Je ne comprends point non plus qu’il y en ait dans celles-ci : El Jaïr, fils de Manassé, prit toute la contrée d’Argob jusqu’à la frontière des Géburites et des Mahachatites, et appela tout ce pays-là avec Basan, de son nom, les villages de Jaïr jusqu’à ce jourd’hui. On prétend que Moïse n’a pu s’exprimer de la sorte, et que cette façon de parler, jusqu’à ce jourd’hui, ne convient point à l’état d’un historien qui vient de voir arriver les choses dont il parle.
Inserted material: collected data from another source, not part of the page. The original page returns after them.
(** * Swachatha-SVECW: the complaint-tracking server (server.js)

    A shallow embedding of the Express/Mongoose request handlers of
    [server.js].  The MongoDB collections are lists in insertion
    (natural) order, a request handler is a function from the store and
    the request to the new store and the HTTP response, and the
    Mongoose schema validators that run inside [save()] are written out
    as boolean checks on the documents. *)

From Stdlib Require Import ZArith String Ascii Strings.Byte List Lia Bool.
From stdpp Require Import base decidable option list strings.

Local Open Scope Z_scope.

(** ** JavaScript values used by the handlers *)

(** A field of [req.body] that the handlers read as text: [None] is
    [undefined] (the field is absent), [Some s] is the string [s]. *)
Definition field := option string.

(** [!x] on such a field: [undefined] and the empty string are falsy. *)
Definition falsy (x : field) : bool :=
  match x with
  | None => true
  | Some s => String.eqb s ""
  end.

(** [s.endsWith(suffix)]. *)
Definition endsWith (s suffix : string) : bool :=
  let n := String.length s in
  let m := String.length suffix in
  (m <=? n)%nat && String.eqb (substring (n - m) m s) suffix.

(** [`${x}`] for a string-or-undefined value. *)
Definition template (x : field) : string :=
  match x with
  | None => "undefined"
  | Some s => s
  end.

(** [buffer.toString("base64")]: three bytes become four characters of
    the standard alphabet, the tail is padded with [=]. *)
Definition b64_alphabet : string :=
  "ABCDEFGHIJKLMNOPQRSTUVWXYZabcdefghijklmnopqrstuvwxyz0123456789+/".
(** * Fleet reconciliation engine and OpenStack runner manager

    A shallow embedding of
    - [github_runner_manager/manager/runner_manager.py] (module [RunnerManager]);
    - [openstack_cloud/openstack_runner_manager.py] (module
      [OpenstackRunnerManager]).

    Python code that talks to the outside world (the coordination service,
    the cloud provider, remote shells, the process pool) is embedded in a
    state-and-exception monad that records every external call together
    with the answer it got.  The collaborators themselves are interfaces:
    every theorem holds for all of their implementations. *)

From Stdlib Require Import List String Ascii Bool Arith ZArith Lia Permutation.
Import ListNotations.
Local Open Scope string_scope.
Local Open Scope list_scope.

Set Implicit Arguments.

(** ** Exceptions *)

(** The exception classes the two modules raise or catch.  An exception
    value is identified with its class: messages are not modelled. *)
Inductive exn : Type :=
| Exception
| RunnerError
| RunnerCreateError
| RunnerStartError
| GithubMetricsError
| SshError
| OpenstackError
| GithubRunnerRemoveError
| GetMetricsStorageError
| _PullFileError
| TimeoutError
| NoValidConnectionsError
| SSHException
| OSError
| ValueError
| StopIteration
| RuntimeError
| OtherException.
Mais l’on se trompe, si l’on s’imagine que cette façon de parler marque dans l’Écriture une fort grande distance de temps. Saint Matthieu s’en sert pour marquer des choses qui s’étaient passées non seulement de son temps, mais même depuis qu’il était apôtre. Ce champ, dit-il, a été appelé jusqu’à ce jourd’hui le champ du sang. Et ce discours, dit-il en un autre endroit, a été divulgué entre les Juifs jusqu’à ce jour. Et pour en donner un exemple plus prochain, Moïse n’est-il pas représenté dans le Deutéronome (ch. 11), disant au peuple d’Israël : Les eaux de la mer Rouge ont couvert leurs faces lorsqu’ils vous poursuivaient, et l’Éternel les a détruits jusqu’à ce jourd’hui. Cette dernière objection est du nombre de celles que cet auteur nous fait comme de son chef, et auxquelles il sera bon de répondre avec quelque exactitude.